*** Data ***

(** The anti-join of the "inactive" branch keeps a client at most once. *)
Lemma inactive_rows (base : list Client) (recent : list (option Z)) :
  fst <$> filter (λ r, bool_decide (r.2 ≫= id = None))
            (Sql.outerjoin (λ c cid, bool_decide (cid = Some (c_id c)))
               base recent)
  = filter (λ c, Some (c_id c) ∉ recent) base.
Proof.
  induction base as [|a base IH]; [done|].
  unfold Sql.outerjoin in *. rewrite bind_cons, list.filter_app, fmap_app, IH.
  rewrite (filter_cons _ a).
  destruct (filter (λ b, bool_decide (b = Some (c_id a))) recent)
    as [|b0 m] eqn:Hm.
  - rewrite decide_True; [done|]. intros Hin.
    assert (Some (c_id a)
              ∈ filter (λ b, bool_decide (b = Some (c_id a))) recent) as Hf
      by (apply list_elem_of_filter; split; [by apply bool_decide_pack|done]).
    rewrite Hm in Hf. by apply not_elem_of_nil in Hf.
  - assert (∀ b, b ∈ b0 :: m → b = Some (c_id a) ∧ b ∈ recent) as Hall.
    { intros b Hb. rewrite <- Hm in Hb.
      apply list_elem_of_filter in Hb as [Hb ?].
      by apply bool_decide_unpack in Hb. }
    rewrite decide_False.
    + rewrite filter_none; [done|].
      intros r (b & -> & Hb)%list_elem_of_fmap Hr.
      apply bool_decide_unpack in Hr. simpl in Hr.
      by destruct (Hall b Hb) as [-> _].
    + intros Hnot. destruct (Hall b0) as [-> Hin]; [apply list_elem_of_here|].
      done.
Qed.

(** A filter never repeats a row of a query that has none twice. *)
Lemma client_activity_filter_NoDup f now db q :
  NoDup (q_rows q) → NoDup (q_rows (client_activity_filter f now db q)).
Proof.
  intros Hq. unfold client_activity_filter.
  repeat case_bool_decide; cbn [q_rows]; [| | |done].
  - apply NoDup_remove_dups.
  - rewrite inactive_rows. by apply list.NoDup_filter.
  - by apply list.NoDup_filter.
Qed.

*** End of Data ***

◆ Exercise details
Wherever a line of the entries holds the string "intros", copy that line.

◆ Written answer
  - rewrite decide_True; [done|]. intros Hin.
    { intros b Hb. rewrite <- Hm in Hb.
      intros r (b & -> & Hb)%list_elem_of_fmap Hr.
    + intros Hnot. destruct (Hall b0) as [-> Hin]; [apply list_elem_of_here|].
  intros Hq. unfold client_activity_filter.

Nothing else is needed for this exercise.